• _What this task involves_:
Look through the listing below, and wherever a line has the string "infinity", copy it.
BEGIN Extracted entries
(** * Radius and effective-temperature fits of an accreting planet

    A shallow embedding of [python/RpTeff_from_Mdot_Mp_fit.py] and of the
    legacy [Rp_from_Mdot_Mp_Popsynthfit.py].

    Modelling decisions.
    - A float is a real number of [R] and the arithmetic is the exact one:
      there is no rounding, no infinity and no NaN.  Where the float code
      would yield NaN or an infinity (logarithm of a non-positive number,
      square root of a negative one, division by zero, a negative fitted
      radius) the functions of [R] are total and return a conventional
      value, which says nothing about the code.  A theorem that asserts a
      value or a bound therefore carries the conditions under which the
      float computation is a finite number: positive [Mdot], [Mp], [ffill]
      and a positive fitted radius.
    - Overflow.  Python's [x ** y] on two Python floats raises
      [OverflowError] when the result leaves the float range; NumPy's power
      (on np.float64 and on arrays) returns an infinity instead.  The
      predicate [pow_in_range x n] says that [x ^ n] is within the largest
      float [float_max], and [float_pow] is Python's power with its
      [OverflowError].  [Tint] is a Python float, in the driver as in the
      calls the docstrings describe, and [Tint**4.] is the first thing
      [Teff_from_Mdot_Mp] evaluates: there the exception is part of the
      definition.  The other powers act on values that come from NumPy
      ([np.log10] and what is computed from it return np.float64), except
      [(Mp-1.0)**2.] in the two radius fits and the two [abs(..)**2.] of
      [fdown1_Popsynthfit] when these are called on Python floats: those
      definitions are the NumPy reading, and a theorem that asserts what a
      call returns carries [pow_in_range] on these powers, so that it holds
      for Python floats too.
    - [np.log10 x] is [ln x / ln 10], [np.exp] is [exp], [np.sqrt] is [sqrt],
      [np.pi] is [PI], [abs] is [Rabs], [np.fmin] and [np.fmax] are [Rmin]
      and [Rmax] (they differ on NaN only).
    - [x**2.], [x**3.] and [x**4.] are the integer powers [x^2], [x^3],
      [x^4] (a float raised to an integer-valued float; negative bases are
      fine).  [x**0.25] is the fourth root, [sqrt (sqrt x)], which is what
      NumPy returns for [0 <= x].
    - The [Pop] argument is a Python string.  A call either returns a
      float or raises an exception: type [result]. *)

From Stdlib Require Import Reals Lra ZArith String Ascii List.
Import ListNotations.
END Extracted entries
BEGIN Extracted entries
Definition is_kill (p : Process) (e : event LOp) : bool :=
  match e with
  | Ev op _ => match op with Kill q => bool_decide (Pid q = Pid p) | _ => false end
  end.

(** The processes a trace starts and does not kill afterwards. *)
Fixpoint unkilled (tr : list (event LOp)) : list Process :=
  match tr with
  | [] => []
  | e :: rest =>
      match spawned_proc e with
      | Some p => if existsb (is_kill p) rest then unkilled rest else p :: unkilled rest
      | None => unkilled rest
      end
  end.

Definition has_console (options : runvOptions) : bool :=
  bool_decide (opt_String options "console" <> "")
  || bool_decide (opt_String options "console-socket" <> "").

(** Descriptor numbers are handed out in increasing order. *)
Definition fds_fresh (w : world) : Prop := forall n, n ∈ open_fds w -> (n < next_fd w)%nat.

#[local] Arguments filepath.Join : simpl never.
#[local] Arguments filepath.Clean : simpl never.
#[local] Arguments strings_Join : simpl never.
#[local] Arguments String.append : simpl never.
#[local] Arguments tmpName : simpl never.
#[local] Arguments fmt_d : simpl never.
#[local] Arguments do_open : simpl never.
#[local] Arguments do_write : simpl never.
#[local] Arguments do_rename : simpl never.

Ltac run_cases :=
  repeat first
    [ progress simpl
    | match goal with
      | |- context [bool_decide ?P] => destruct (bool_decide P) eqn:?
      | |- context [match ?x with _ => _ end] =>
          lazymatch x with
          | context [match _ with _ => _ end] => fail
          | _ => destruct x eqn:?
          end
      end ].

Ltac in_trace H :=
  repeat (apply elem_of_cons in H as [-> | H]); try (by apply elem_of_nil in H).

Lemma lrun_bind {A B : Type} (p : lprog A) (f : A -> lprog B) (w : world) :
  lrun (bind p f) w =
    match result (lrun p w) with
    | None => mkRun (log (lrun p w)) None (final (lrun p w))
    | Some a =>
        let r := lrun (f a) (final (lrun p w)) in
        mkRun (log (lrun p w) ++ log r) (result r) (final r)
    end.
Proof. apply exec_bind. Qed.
END Extracted entries
• _Exercise answer_:
      there is no rounding, no infinity and no NaN.  Where the float code
      would yield NaN or an infinity (logarithm of a non-positive number,
      (on np.float64 and on arrays) returns an infinity instead.  The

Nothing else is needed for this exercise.